## Task directions
Transcribe the full listing below exactly.

"""

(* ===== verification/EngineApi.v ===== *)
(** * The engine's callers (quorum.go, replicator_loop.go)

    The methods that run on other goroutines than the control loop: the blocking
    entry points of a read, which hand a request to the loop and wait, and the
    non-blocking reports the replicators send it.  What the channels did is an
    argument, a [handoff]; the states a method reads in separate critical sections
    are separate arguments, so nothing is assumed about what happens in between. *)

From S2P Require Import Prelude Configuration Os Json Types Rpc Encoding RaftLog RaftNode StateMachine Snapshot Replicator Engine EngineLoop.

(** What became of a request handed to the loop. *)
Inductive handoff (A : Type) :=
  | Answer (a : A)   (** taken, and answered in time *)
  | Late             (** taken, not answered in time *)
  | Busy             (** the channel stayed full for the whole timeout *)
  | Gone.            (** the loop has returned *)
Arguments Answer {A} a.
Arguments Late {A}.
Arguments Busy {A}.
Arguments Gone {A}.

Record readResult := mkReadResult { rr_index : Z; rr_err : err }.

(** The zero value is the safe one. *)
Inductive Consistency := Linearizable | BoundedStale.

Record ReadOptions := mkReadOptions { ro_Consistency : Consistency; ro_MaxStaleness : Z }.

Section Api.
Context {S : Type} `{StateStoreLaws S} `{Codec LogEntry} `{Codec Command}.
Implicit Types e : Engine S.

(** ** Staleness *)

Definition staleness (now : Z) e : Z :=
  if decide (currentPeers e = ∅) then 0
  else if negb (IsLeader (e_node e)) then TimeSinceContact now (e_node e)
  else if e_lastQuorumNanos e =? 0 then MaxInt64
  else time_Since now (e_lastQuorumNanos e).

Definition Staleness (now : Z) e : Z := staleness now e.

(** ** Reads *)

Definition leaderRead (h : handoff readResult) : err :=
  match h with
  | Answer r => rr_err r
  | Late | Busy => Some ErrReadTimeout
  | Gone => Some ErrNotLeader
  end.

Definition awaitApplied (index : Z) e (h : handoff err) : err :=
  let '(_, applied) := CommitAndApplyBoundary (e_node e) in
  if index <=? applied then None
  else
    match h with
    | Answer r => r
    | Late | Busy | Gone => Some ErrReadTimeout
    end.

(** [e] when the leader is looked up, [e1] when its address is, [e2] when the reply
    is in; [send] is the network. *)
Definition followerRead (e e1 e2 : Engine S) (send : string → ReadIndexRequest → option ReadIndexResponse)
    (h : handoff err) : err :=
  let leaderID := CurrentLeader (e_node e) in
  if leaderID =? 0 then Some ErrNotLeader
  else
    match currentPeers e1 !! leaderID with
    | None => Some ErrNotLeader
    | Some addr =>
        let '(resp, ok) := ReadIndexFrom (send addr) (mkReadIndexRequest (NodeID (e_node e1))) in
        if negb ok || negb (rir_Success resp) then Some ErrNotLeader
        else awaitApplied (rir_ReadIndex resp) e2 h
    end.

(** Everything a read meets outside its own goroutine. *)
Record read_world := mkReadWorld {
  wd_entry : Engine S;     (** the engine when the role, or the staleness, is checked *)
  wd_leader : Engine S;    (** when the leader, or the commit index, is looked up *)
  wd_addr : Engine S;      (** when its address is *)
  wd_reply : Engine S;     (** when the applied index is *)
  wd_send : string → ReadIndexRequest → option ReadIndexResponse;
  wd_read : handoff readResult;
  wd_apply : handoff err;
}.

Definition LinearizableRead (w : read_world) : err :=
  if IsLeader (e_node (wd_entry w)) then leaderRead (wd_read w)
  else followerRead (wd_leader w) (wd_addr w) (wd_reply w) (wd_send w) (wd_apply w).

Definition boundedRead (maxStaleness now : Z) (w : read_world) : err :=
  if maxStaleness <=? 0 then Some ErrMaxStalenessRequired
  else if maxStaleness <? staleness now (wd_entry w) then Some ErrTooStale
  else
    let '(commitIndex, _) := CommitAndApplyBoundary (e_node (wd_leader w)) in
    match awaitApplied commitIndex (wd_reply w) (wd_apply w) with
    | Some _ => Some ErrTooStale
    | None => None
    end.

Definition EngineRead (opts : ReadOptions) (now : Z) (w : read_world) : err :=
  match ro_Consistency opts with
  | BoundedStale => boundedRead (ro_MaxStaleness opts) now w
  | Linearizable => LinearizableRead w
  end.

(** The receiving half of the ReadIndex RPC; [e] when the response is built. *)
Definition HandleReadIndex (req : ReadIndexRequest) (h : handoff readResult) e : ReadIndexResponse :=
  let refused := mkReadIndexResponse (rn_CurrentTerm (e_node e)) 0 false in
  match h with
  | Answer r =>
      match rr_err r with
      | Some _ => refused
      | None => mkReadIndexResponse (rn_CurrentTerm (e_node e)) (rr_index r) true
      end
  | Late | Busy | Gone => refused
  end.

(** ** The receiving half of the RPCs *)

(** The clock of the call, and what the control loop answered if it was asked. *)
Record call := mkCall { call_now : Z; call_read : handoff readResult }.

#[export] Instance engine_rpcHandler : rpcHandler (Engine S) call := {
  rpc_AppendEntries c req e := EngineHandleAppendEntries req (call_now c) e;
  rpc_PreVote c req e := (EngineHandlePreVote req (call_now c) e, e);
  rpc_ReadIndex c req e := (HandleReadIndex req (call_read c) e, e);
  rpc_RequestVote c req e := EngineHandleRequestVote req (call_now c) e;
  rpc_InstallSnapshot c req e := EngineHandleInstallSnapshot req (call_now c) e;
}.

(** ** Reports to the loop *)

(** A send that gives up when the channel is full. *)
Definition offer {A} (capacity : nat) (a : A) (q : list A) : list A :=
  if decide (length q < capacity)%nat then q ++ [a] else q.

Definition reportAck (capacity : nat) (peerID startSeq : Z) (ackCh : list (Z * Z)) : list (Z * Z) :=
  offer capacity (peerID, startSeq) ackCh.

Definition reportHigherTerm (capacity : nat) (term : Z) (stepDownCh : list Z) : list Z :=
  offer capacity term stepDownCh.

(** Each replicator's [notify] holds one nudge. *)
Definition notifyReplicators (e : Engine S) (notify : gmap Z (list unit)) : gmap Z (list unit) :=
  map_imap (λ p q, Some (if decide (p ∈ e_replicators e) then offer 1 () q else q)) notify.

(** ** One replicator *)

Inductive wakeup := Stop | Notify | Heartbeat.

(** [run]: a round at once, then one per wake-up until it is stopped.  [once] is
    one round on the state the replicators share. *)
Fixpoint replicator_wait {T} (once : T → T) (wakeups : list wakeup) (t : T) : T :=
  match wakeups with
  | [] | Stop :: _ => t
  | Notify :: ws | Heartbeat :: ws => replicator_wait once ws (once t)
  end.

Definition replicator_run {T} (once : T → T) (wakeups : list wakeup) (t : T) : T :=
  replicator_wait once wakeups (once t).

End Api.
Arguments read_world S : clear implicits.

"""

## Answer below
(* ===== verification/EngineApi.v ===== *)
(** * The engine's callers (quorum.go, replicator_loop.go)

    The methods that run on other goroutines than the control loop: the blocking
    entry points of a read, which hand a request to the loop and wait, and the
    non-blocking reports the replicators send it.  What the channels did is an
    argument, a [handoff]; the states a method reads in separate critical sections
    are separate arguments, so nothing is assumed about what happens in between. *)

From S2P Require Import Prelude Configuration Os Json Types Rpc Encoding RaftLog RaftNode StateMachine Snapshot Replicator Engine EngineLoop.

(** What became of a request handed to the loop. *)
Inductive handoff (A : Type) :=
  | Answer (a : A)   (** taken, and answered in time *)
  | Late             (** taken, not answered in time *)
  | Busy             (** the channel stayed full for the whole timeout *)
  | Gone.            (** the loop has returned *)
Arguments Answer {A} a.
Arguments Late {A}.
Arguments Busy {A}.
Arguments Gone {A}.

Record readResult := mkReadResult { rr_index : Z; rr_err : err }.

(** The zero value is the safe one. *)
Inductive Consistency := Linearizable | BoundedStale.

Record ReadOptions := mkReadOptions { ro_Consistency : Consistency; ro_MaxStaleness : Z }.

Section Api.
Context {S : Type} `{StateStoreLaws S} `{Codec LogEntry} `{Codec Command}.
Implicit Types e : Engine S.

(** ** Staleness *)

Definition staleness (now : Z) e : Z :=
  if decide (currentPeers e = ∅) then 0
  else if negb (IsLeader (e_node e)) then TimeSinceContact now (e_node e)
  else if e_lastQuorumNanos e =? 0 then MaxInt64
  else time_Since now (e_lastQuorumNanos e).

Definition Staleness (now : Z) e : Z := staleness now e.

(** ** Reads *)

Definition leaderRead (h : handoff readResult) : err :=
  match h with
  | Answer r => rr_err r
  | Late | Busy => Some ErrReadTimeout
  | Gone => Some ErrNotLeader
  end.

Definition awaitApplied (index : Z) e (h : handoff err) : err :=
  let '(_, applied) := CommitAndApplyBoundary (e_node e) in
  if index <=? applied then None
  else
    match h with
    | Answer r => r
    | Late | Busy | Gone => Some ErrReadTimeout
    end.

(** [e] when the leader is looked up, [e1] when its address is, [e2] when the reply
    is in; [send] is the network. *)
Definition followerRead (e e1 e2 : Engine S) (send : string → ReadIndexRequest → option ReadIndexResponse)
    (h : handoff err) : err :=
  let leaderID := CurrentLeader (e_node e) in
  if leaderID =? 0 then Some ErrNotLeader
  else
    match currentPeers e1 !! leaderID with
    | None => Some ErrNotLeader
    | Some addr =>
        let '(resp, ok) := ReadIndexFrom (send addr) (mkReadIndexRequest (NodeID (e_node e1))) in
        if negb ok || negb (rir_Success resp) then Some ErrNotLeader
        else awaitApplied (rir_ReadIndex resp) e2 h
    end.

(** Everything a read meets outside its own goroutine. *)
Record read_world := mkReadWorld {
  wd_entry : Engine S;     (** the engine when the role, or the staleness, is checked *)
  wd_leader : Engine S;    (** when the leader, or the commit index, is looked up *)
  wd_addr : Engine S;      (** when its address is *)
  wd_reply : Engine S;     (** when the applied index is *)
  wd_send : string → ReadIndexRequest → option ReadIndexResponse;
  wd_read : handoff readResult;
  wd_apply : handoff err;
}.

Definition LinearizableRead (w : read_world) : err :=
  if IsLeader (e_node (wd_entry w)) then leaderRead (wd_read w)
  else followerRead (wd_leader w) (wd_addr w) (wd_reply w) (wd_send w) (wd_apply w).

Definition boundedRead (maxStaleness now : Z) (w : read_world) : err :=
  if maxStaleness <=? 0 then Some ErrMaxStalenessRequired
  else if maxStaleness <? staleness now (wd_entry w) then Some ErrTooStale
  else
    let '(commitIndex, _) := CommitAndApplyBoundary (e_node (wd_leader w)) in
    match awaitApplied commitIndex (wd_reply w) (wd_apply w) with
    | Some _ => Some ErrTooStale
    | None => None
    end.

Definition EngineRead (opts : ReadOptions) (now : Z) (w : read_world) : err :=
  match ro_Consistency opts with
  | BoundedStale => boundedRead (ro_MaxStaleness opts) now w
  | Linearizable => LinearizableRead w
  end.

(** The receiving half of the ReadIndex RPC; [e] when the response is built. *)
Definition HandleReadIndex (req : ReadIndexRequest) (h : handoff readResult) e : ReadIndexResponse :=
  let refused := mkReadIndexResponse (rn_CurrentTerm (e_node e)) 0 false in
  match h with
  | Answer r =>
      match rr_err r with
      | Some _ => refused
      | None => mkReadIndexResponse (rn_CurrentTerm (e_node e)) (rr_index r) true
      end
  | Late | Busy | Gone => refused
  end.

(** ** The receiving half of the RPCs *)

(** The clock of the call, and what the control loop answered if it was asked. *)
Record call := mkCall { call_now : Z; call_read : handoff readResult }.

#[export] Instance engine_rpcHandler : rpcHandler (Engine S) call := {
  rpc_AppendEntries c req e := EngineHandleAppendEntries req (call_now c) e;
  rpc_PreVote c req e := (EngineHandlePreVote req (call_now c) e, e);
  rpc_ReadIndex c req e := (HandleReadIndex req (call_read c) e, e);
  rpc_RequestVote c req e := EngineHandleRequestVote req (call_now c) e;
  rpc_InstallSnapshot c req e := EngineHandleInstallSnapshot req (call_now c) e;
}.

(** ** Reports to the loop *)

(** A send that gives up when the channel is full. *)
Definition offer {A} (capacity : nat) (a : A) (q : list A) : list A :=
  if decide (length q < capacity)%nat then q ++ [a] else q.

Definition reportAck (capacity : nat) (peerID startSeq : Z) (ackCh : list (Z * Z)) : list (Z * Z) :=
  offer capacity (peerID, startSeq) ackCh.

Definition reportHigherTerm (capacity : nat) (term : Z) (stepDownCh : list Z) : list Z :=
  offer capacity term stepDownCh.

(** Each replicator's [notify] holds one nudge. *)
Definition notifyReplicators (e : Engine S) (notify : gmap Z (list unit)) : gmap Z (list unit) :=
  map_imap (λ p q, Some (if decide (p ∈ e_replicators e) then offer 1 () q else q)) notify.

(** ** One replicator *)

Inductive wakeup := Stop | Notify | Heartbeat.

(** [run]: a round at once, then one per wake-up until it is stopped.  [once] is
    one round on the state the replicators share. *)
Fixpoint replicator_wait {T} (once : T → T) (wakeups : list wakeup) (t : T) : T :=
  match wakeups with
  | [] | Stop :: _ => t
  | Notify :: ws | Heartbeat :: ws => replicator_wait once ws (once t)
  end.

Definition replicator_run {T} (once : T → T) (wakeups : list wakeup) (t : T) : T :=
  replicator_wait once wakeups (once t).

End Api.
Arguments read_world S : clear implicits.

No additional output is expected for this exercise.